Material to process: Begin

(** C9. [togglePictureInPicture] always completes normally.  With no media
    element, or with [isPiPSupported] false, it does nothing at all.
    Otherwise it makes exactly one browser call:
    [document.exitPictureInPicture()] when [document.pictureInPictureElement]
    is non-null, [video.requestPictureInPicture()] when it is null; and when
    that call throws or rejects, the failure is printed with [console.error]
    and goes no further. *)
Theorem togglePictureInPicture_spec (e : Env) (s : State) :
  res (togglePictureInPicture e s) = Ok tt /\
  post (togglePictureInPicture e s) = s /\
  (videoRef e = None \/ isPiPSupported s = false ->
   events (togglePictureInPicture e s) = []) /\
  (forall v d,
      videoRef e = Some v -> isPiPSupported s = true -> document e = Some d ->
      let m := if truthy (pictureInPictureElement d)
               then M_exitPictureInPicture else M_requestPictureInPicture in
      let o := if truthy (pictureInPictureElement d)
               then exitPictureInPicture d else requestPictureInPicture v in
      events (togglePictureInPicture e s) =
      Call m :: match o with
                | Returns => []
                | Throws | Rejects =>
                  [Console Error "Failed to toggle Picture-in-Picture:"]
                end).
Proof.
  unfold togglePictureInPicture.
  repeat split.
  - destruct (videoRef e); [|reflexivity]. run_js.
    destruct (isPiPSupported s); [|reflexivity].
    destruct (document e) as [d|]; [|reflexivity]. run_js.
    destruct (pictureInPictureElement d);
      [destruct (exitPictureInPicture d) | destruct (requestPictureInPicture v)];
      reflexivity.
  - destruct (videoRef e); [|reflexivity]. run_js.
    destruct (isPiPSupported s); [|reflexivity].
    destruct (document e) as [d|]; [|reflexivity]. run_js.
    destruct (pictureInPictureElement d);
      [destruct (exitPictureInPicture d) | destruct (requestPictureInPicture v)];
      reflexivity.
  - intros [Hv|Hp].
    + now rewrite Hv.
    + destruct (videoRef e); [|reflexivity]. run_js. now rewrite Hp.
  - intros v d Hv Hp Hd. rewrite Hv. run_js. rewrite Hp, Hd. run_js.
    destruct (pictureInPictureElement d); cbn [truthy];
      [destruct (exitPictureInPicture d) | destruct (requestPictureInPicture v)];
      reflexivity.
Qed.

Lemma togglePictureInPicture_spec_witness :
  (videoRef pip_active_env = Some safari_video /\
   isPiPSupported pip_state = true) /\
  res (togglePictureInPicture pip_active_env pip_state) = Ok tt /\
  events (togglePictureInPicture pip_active_env pip_state) =
  [Call M_exitPictureInPicture;
   Console Error "Failed to toggle Picture-in-Picture:"].
Proof.
  split; [split; reflexivity|].
  destruct (togglePictureInPicture_spec pip_active_env pip_state)
    as (Hres & _ & _ & Hcall).
  split; [exact Hres|].
  exact (Hcall safari_video _ eq_refl eq_refl eq_refl).
Defined.

(** *** The fallback chains *)

Lemma only_exposes_decides chain e k m :
  only_exposes chain e k -> In m chain ->
  exposes e m = if method_eq_dec m k then true else false.
Proof.
  intros H Hm. specialize (H m Hm).
  destruct (method_eq_dec m k) as [->|Hne].
  - now apply H.
  - destruct (exposes e m); [|reflexivity]. exfalso. apply Hne. now apply H.
Qed.
(** * AWS knowledge relay ([app.py]): content normalisation, argument
    mapping and the per-call connection scope.

    The development embeds [format_content], the five tool handlers and
    [AWSClientContext] of [app.py].  Python strings are sequences of code
    points, JSON values are the Python values [json.loads] builds, and the
    two library functions the program relies on, [json.loads] and
    [json.dumps(.., indent=2)], are written out after CPython's [json]
    package so that the model can be run on concrete payloads. *)

From Stdlib Require Import Decimal DecimalFacts DecimalPos DecimalN DecimalZ.
From Stdlib Require Import List ZArith NArith Lia Bool String Ascii.
Import ListNotations.

Set Implicit Arguments.
Local Open Scope N_scope.

(** ** Python strings *)

(** A [str] is a sequence of Unicode code points. *)
Definition pystr := list N.

Definition py (s : string) : pystr :=
  List.map N_of_ascii (list_ascii_of_string s).

Fixpoint pystr_eqb (a b : pystr) : bool :=
  match a, b with
  | [], [] => true
  | x :: a', y :: b' => (x =? y) && pystr_eqb a' b'
  | _, _ => false
  end.

(** [sep.join(parts)] *)
Fixpoint join (sep : pystr) (parts : list pystr) : pystr :=
  match parts with
  | [] => []
  | [x] => x
  | x :: rest => x ++ sep ++ join sep rest
  end.
Lemma tasks_start_in_input_order_witness :
  run Scenario.phrases Scenario.disk (Scenario.serviceSaying "Sturdy.") ∅ 3
      [Dequeue; Dequeue]
      (initialState [Scenario.mug; Scenario.lamp; Scenario.mug] [])
  = Some Scenario.twoStarted /\
  exists k, queue Scenario.twoStarted
            = drop k (tasksOf [Scenario.mug; Scenario.lamp; Scenario.mug]).
Proof.
  assert (run Scenario.phrases Scenario.disk (Scenario.serviceSaying "Sturdy.") ∅ 3
            [Dequeue; Dequeue]
            (initialState [Scenario.mug; Scenario.lamp; Scenario.mug] [])
          = Some Scenario.twoStarted) as Hrun by evaluate.
  split; [exact Hrun|].
  destruct (tasks_start_in_input_order _ _ _ _ _ _ _ _ _ Hrun) as (k & _ & Hk & _).
  by exists k.
Defined.

(** The second task settles first and its row comes first. *)
Lemma rows_follow_settlement_order_witness :
  run Scenario.phrases Scenario.disk Scenario.serviceDown
      (existingMapOf [Scenario.vase]) 2 [Dequeue; Dequeue; Settle 1; Settle 0]
      (initialState [Scenario.mug; Scenario.lamp] [Scenario.vase])
  = Some Scenario.failedRun /\
  (settledTasks Scenario.failedRun).*1 = [1; 0]%nat /\
  written Scenario.failedRun
  = [Scenario.vase]
    ++ ([1; 0]%nat ≫= writtenBy Scenario.phrases Scenario.disk Scenario.serviceDown
                         (existingMapOf [Scenario.vase]) [Scenario.mug; Scenario.lamp]).
Proof.
  assert (run Scenario.phrases Scenario.disk Scenario.serviceDown
            (existingMapOf [Scenario.vase]) 2 [Dequeue; Dequeue; Settle 1; Settle 0]
            (initialState [Scenario.mug; Scenario.lamp] [Scenario.vase])
          = Some Scenario.failedRun) as Hrun by evaluate.
  assert ((settledTasks Scenario.failedRun).*1 = [1; 0]%nat) as Hs by evaluate.
  split; [exact Hrun|]. split; [exact Hs|].
  rewrite <- Hs. exact (rows_follow_settlement_order _ _ _ _ _ _ _ _ _ Hrun).
Defined.

(** ** The pricing model *)

Lemma times_nan (x : float) : Prim2SF (x * nan) = S754_nan.
Proof.
  rewrite mul_spec. change (Prim2SF nan) with S754_nan.
  by destruct (Prim2SF x).
Qed.

Lemma nan_plus (x y : float) : Prim2SF x = S754_nan -> Prim2SF (x + y) = S754_nan.
Proof. intros H. by rewrite add_spec, H. Qed.

Lemma toFixed_nan (fractionDigits : nat) (x : float) :
  Prim2SF x = S754_nan -> toFixed fractionDigits x = Some "NaN".
Proof. intros H. unfold toFixed. by rewrite H. Qed.
Lemma lookup_or_create_found (k : ConnectionKey) (w : World) :
  exists c w',
    lookup_or_create k w = Returns c w' /\
    registry_lookup k (colo_conn_hash w') = Some c /\
    c = match registry_lookup k (colo_conn_hash w) with
        | Some c0 => c0
        | None => connection_new k
        end /\
    exists calls,
      trace w' = trace w ++ calls /\
      existsb is_net_queue_send calls = false.
Proof.
  rewrite lookup_or_create_run.
  destruct (registry_lookup k (colo_conn_hash w)) as [c | ] eqn:Hl.
  - exists c, w. repeat split; auto. exists []. now rewrite app_nil_r.
  - destruct (registry_size (colo_conn_hash w) =? hashtable_max_size w).
    + destruct (colo_conn_hash w) as [ | [k0 c0] rest] eqn:Hr.
      * do 2 eexists. split; [reflexivity | ]. world_simpl. simpl.
        rewrite connection_key_equal_refl. repeat split.
        exists []. now rewrite app_nil_r.
      * do 2 eexists. split; [reflexivity | ]. world_simpl.
        apply registry_lookup_tail in Hl.
        rewrite (registry_lookup_app_new _ _ _ Hl). repeat split.
        eexists. split; [reflexivity | ].
        induction (primary_list c0 ++ secondary_list c0); simpl; auto.
    + do 2 eexists. split; [reflexivity | ]. world_simpl.
      rewrite (registry_lookup_app_new _ _ _ Hl).
      repeat split. exists []. now rewrite app_nil_r.
Qed.

Lemma enqueue_secondary_run (s : COLOProxyState) (buf : list byte) (len : Z)
    (nl tl : Z) (key : ConnectionKey) (w : World) :
  parse_packet buf len = Some (nl, tl, key) ->
  let old := match registry_lookup key (colo_conn_hash w) with
             | Some c => c
             | None => connection_new key
             end in
  let pkt := {| data := buf; network_layer := nl; transport_layer := tl;
                size := len; sender := -1 |} in
  exists w' calls,
    colo_proxy_enqueue_secondary_packet s buf len w
      = Returns (set_need_compare_ev (Some true) s) w' /\
    registry_lookup key (colo_conn_hash w')
      = Some {| primary_list := primary_list old;
                secondary_list := secondary_list old ++ [pkt];
                processing := true;
                conn_ip_proto := conn_ip_proto old |} /\
    trace w' = trace w ++ calls ++ [CallEventSet] /\
    existsb is_net_queue_send calls = false.
Proof.
  intros Hparse old pkt. unfold colo_proxy_enqueue_secondary_packet.
  rewrite Hparse.
  destruct (lookup_or_create_found key w)
    as (c & w1 & Hrun & Hlook & Hc & calls & Htr & Hno).
  unfold bind at 1. rewrite Hrun. fold old in Hc. subst c.
  exists (set_trace (trace w1 ++ [CallEventSet])
            (set_conn_hash
               (registry_store key
                  {| primary_list := primary_list old;
                     secondary_list := secondary_list old ++ [pkt];
                     processing := true;
                     conn_ip_proto := conn_ip_proto old |}
                  (colo_conn_hash w1)) w1)), calls.
  split; [reflexivity | ]. world_simpl. split; [ | split].
  - now apply registry_lookup_store with (c0 := old).
  - now rewrite Htr, <- app_assoc.
  - exact Hno.
Qed.

(** ** Delivery of a received frame *)

(** C9.  When the stream of the socket starts with a frame that
    [colo_proxy_sock_receive] accepts (a length above zero and below
    [NET_BUFSIZE], then that many payload bytes): in primary mode a payload
    that classifies to the flow [key] ends up as the last packet of that
    flow's [secondary_list] in the table, the primary queue of the flow is
    untouched, the compare event is set as the last call, and nothing is
    sent to the net queue; in secondary mode the payload is handed to
    [qemu_net_queue_send] and the table of connections is left alone. *)
Theorem sock_receive_delivers_by_mode
    (s : COLOProxyState) (payload rest : list byte) (w : World) :
  let n := Z.of_nat (length payload) in
  0 < n < 2 ^ 63 -> n < NET_BUFSIZE ->
  0 <= sockfd s ->
  sock_rx w (sockfd s) = ssize_t_bytes n ++ payload ++ rest ->
  (colo_mode s = COLO_MODE_PRIMARY ->
   forall nl tl key,
     parse_packet payload n = Some (nl, tl, key) ->
     let old := match registry_lookup key (colo_conn_hash w) with
                | Some c => c
                | None => connection_new key
                end in
     let pkt := {| data := payload; network_layer := nl; transport_layer := tl;
                   size := n; sender := -1 |} in
     exists s' w' calls,
       colo_proxy_sock_receive s w = Returns s' w' /\
       registry_lookup key (colo_conn_hash w')
         = Some {| primary_list := primary_list old;
                   secondary_list := secondary_list old ++ [pkt];
                   processing := true;
                   conn_ip_proto := conn_ip_proto old |} /\
       need_compare_ev s' = Some true /\
       trace w' = trace w ++ calls ++ [CallEventSet] /\
       existsb is_net_queue_send calls = false) /\
  (colo_mode s = COLO_MODE_SECONDARY ->
   exists w',
     colo_proxy_sock_receive s w = Returns s w' /\
     trace w' = trace w ++ [CallGMalloc0 n; CallNetQueueSend payload n] /\
     colo_conn_hash w' = colo_conn_hash w /\
     sock_rx w' (sockfd s) = rest).
Proof.
  intros n Hn Hbuf Hfd Hrx.
  pose proof (sock_receive_frame s payload rest w Hn Hbuf Hfd Hrx) as Hrun.
  fold n in Hrun. unfold sock_receive_deliver in Hrun. split.
  - intros Hmode nl tl key Hparse old pkt.
    rewrite Hmode in Hrun. cbn [mode_eqb] in Hrun.
    destruct (enqueue_secondary_run s payload n nl tl key
                (set_trace (trace w ++ [CallGMalloc0 n])
                   (set_sock_rx (upd (sock_rx w) (sockfd s) rest) w)) Hparse)
      as (w' & calls & Henq & Hlook & Htr & Hno).
    exists (set_need_compare_ev (Some true) s), w', (CallGMalloc0 n :: calls).
    split; [now rewrite Hrun | ]. split; [exact Hlook | ].
    split; [reflexivity | ]. split.
    + rewrite Htr. world_simpl. now rewrite <- app_assoc.
    + exact Hno.
  - intros Hmode. rewrite Hmode in Hrun. cbn [mode_eqb] in Hrun.
    eexists. split; [exact Hrun | ]. world_simpl. repeat split.
    + now rewrite <- app_assoc.
    + apply upd_same.
Qed.

(** ** The comparison task *)

Lemma compare_heads_run (p q : list Packet) :
  exists n,
    fst (fst (compare_heads p q)) = skipn n p /\
    snd (fst (compare_heads p q)) = skipn n q /\
    Forall2 (fun a b => packet_equal a b = true) (firstn n p) (firstn n q) /\
    match skipn n p, skipn n q with
    | a :: _, b :: _ =>
        packet_equal a b = false /\ snd (compare_heads p q) = true
    | _, _ => snd (compare_heads p q) = false
    end.
Proof.
  revert q. induction p as [ | a p IH]; intros q.
  - exists O. simpl. repeat split; constructor.
  - destruct q as [ | b q].
    + exists O. simpl. repeat split; constructor.
    + simpl. destruct (packet_equal a b) eqn:E.
      * destruct (IH q) as (n & Hp & Hq & Hall & Hstop).
        exists (S n). simpl. repeat split; auto.
      * exists O. simpl. repeat split; auto.
Qed.

Lemma compare_connection_run (c : Connection) :
  let c' := fst (compare_connection c) in
  let raise := snd (compare_connection c) in
  exists n,
    primary_list c' = skipn n (primary_list c) /\
    secondary_list c' = skipn n (secondary_list c) /\
    Forall2 (fun a b => packet_equal a b = true)
            (firstn n (primary_list c)) (firstn n (secondary_list c)) /\
    (forall a b p q,
       primary_list c' = a :: p -> secondary_list c' = b :: q ->
       packet_equal a b = false /\ raise = true) /\
    (queue_depth_limit < Z.of_nat (length (primary_list c')) \/
     queue_depth_limit < Z.of_nat (length (secondary_list c')) ->
     raise = true).
Proof.
  unfold compare_connection.
  destruct (compare_heads_run (primary_list c) (secondary_list c))
    as (n & Hp & Hq & Hall & Hstop).
  destruct (compare_heads (primary_list c) (secondary_list c)) as [[p q] m].
  simpl in *. exists n. subst p q.
  split; [reflexivity | ]. split; [reflexivity | ]. split; [exact Hall | ].
  split.
  - intros a b p q Ha Hb. rewrite Ha, Hb in Hstop.
    destruct Hstop as [Hne ->]. split; [exact Hne | reflexivity].
  - intros [Hd | Hd]; apply Z.ltb_lt in Hd; rewrite Hd.
    + now rewrite orb_true_r.
    + now rewrite !orb_true_r.
Qed.

Lemma compare_registry_run (r : list (ConnectionKey * Connection)) :
  compare_registry r
  = (map (fun kc => (fst kc, if processing (snd kc)
                             then fst (compare_connection (snd kc))
                             else snd kc)) r,
     existsb (fun kc => processing (snd kc) && snd (compare_connection (snd kc))) r).
Proof.
  induction r as [ | [k c] r IH]; simpl; auto.
  rewrite IH. destruct (processing c); simpl; auto.
  now destruct (compare_connection c).
Qed.

Lemma compare_scan_run (w : World) :
  let r := compare_registry (colo_conn_hash w) in
  colo_proxy_compare_scan w
  = Returns tt (if snd r
                then set_do_checkpoint true (set_conn_hash (fst r) w)
                else set_conn_hash (fst r) w).
Proof.
  unfold colo_proxy_compare_scan.
  now destruct (compare_registry (colo_conn_hash w)) as [r [ | ]].
Qed.

(** C2.  For a flow of the table with [processing] set, one scan of the
    comparison task removes from the heads of its two queues the pairs of
    packets that the comparator accepts, for as long as both queues are
    non-empty, and nothing else: what remains of each queue is a suffix of
    what was there.  If it stops with two heads that disagree, or with a
    queue deeper than the limit, the checkpoint flag is set after the scan;
    the flow and the packets that remain stay in the table. *)
Theorem compare_scan_raises_checkpoint_on_divergence
    (w : World) (k : ConnectionKey) (c : Connection) :
  In (k, c) (colo_conn_hash w) -> processing c = true ->
  exists w' c' n,
    colo_proxy_compare_scan w = Returns tt w' /\
    In (k, c') (colo_conn_hash w') /\
    map fst (colo_conn_hash w') = map fst (colo_conn_hash w) /\
    primary_list c' = skipn n (primary_list c) /\
    secondary_list c' = skipn n (secondary_list c) /\
    Forall2 (fun a b => packet_equal a b = true)
            (firstn n (primary_list c)) (firstn n (secondary_list c)) /\
    (forall a b p q,
       primary_list c' = a :: p -> secondary_list c' = b :: q ->
       packet_equal a b = false /\ colo_do_checkpoint w' = true) /\
    (queue_depth_limit < Z.of_nat (length (primary_list c')) \/
     queue_depth_limit < Z.of_nat (length (secondary_list c')) ->
     colo_do_checkpoint w' = true).
Proof.
  intros Hin Hproc.
  destruct (compare_connection_run c) as (n & Hp & Hq & Hall & Hmis & Hdeep).
  pose proof (compare_scan_run w) as Hrun. cbv zeta in Hrun.
  rewrite compare_registry_run in Hrun. cbn [fst snd] in Hrun.
  assert (Hflag : snd (compare_connection c) = true ->
          existsb (fun kc => processing (snd kc)
                             && snd (compare_connection (snd kc)))
                  (colo_conn_hash w) = true).
  { intros Hr. apply existsb_exists. exists (k, c). split; auto.
    simpl. now rewrite Hproc, Hr. }
  assert (Hin' : In (k, fst (compare_connection c))
            (map (fun kc => (fst kc, if processing (snd kc)
                                     then fst (compare_connection (snd kc))
                                     else snd kc)) (colo_conn_hash w))).
  { apply in_map_iff. exists (k, c). split; auto. simpl. now rewrite Hproc. }
  eexists _, (fst (compare_connection c)), n.
  split; [exact Hrun | ].
  assert (Hkeys : forall r : list (ConnectionKey * Connection),
            map fst (map (fun kc => (fst kc, if processing (snd kc)
                                             then fst (compare_connection (snd kc))
                                             else snd kc)) r) = map fst r).
  { intros r. rewrite map_map. apply map_ext. reflexivity. }
  split; [ | split; [ | split; [exact Hp | split; [exact Hq | split; [exact Hall | split]]]]].
  - destruct (existsb _ (colo_conn_hash w)); exact Hin'.
  - destruct (existsb _ (colo_conn_hash w)); apply Hkeys.
  - intros a b p q Ha Hb. destruct (Hmis a b p q Ha Hb) as [Hne Hr].
    split; [exact Hne | ]. now rewrite (Hflag Hr).
  - intros Hd. now rewrite (Hflag (Hdeep Hd)).
Qed.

Material to process: End

Every line above that holds the word "ConnectionKey" needs to be copied.

_Response box_
Lemma lookup_or_create_found (k : ConnectionKey) (w : World) :
    (nl tl : Z) (key : ConnectionKey) (w : World) :
Lemma compare_registry_run (r : list (ConnectionKey * Connection)) :
    (w : World) (k : ConnectionKey) (c : Connection) :
  assert (Hkeys : forall r : list (ConnectionKey * Connection),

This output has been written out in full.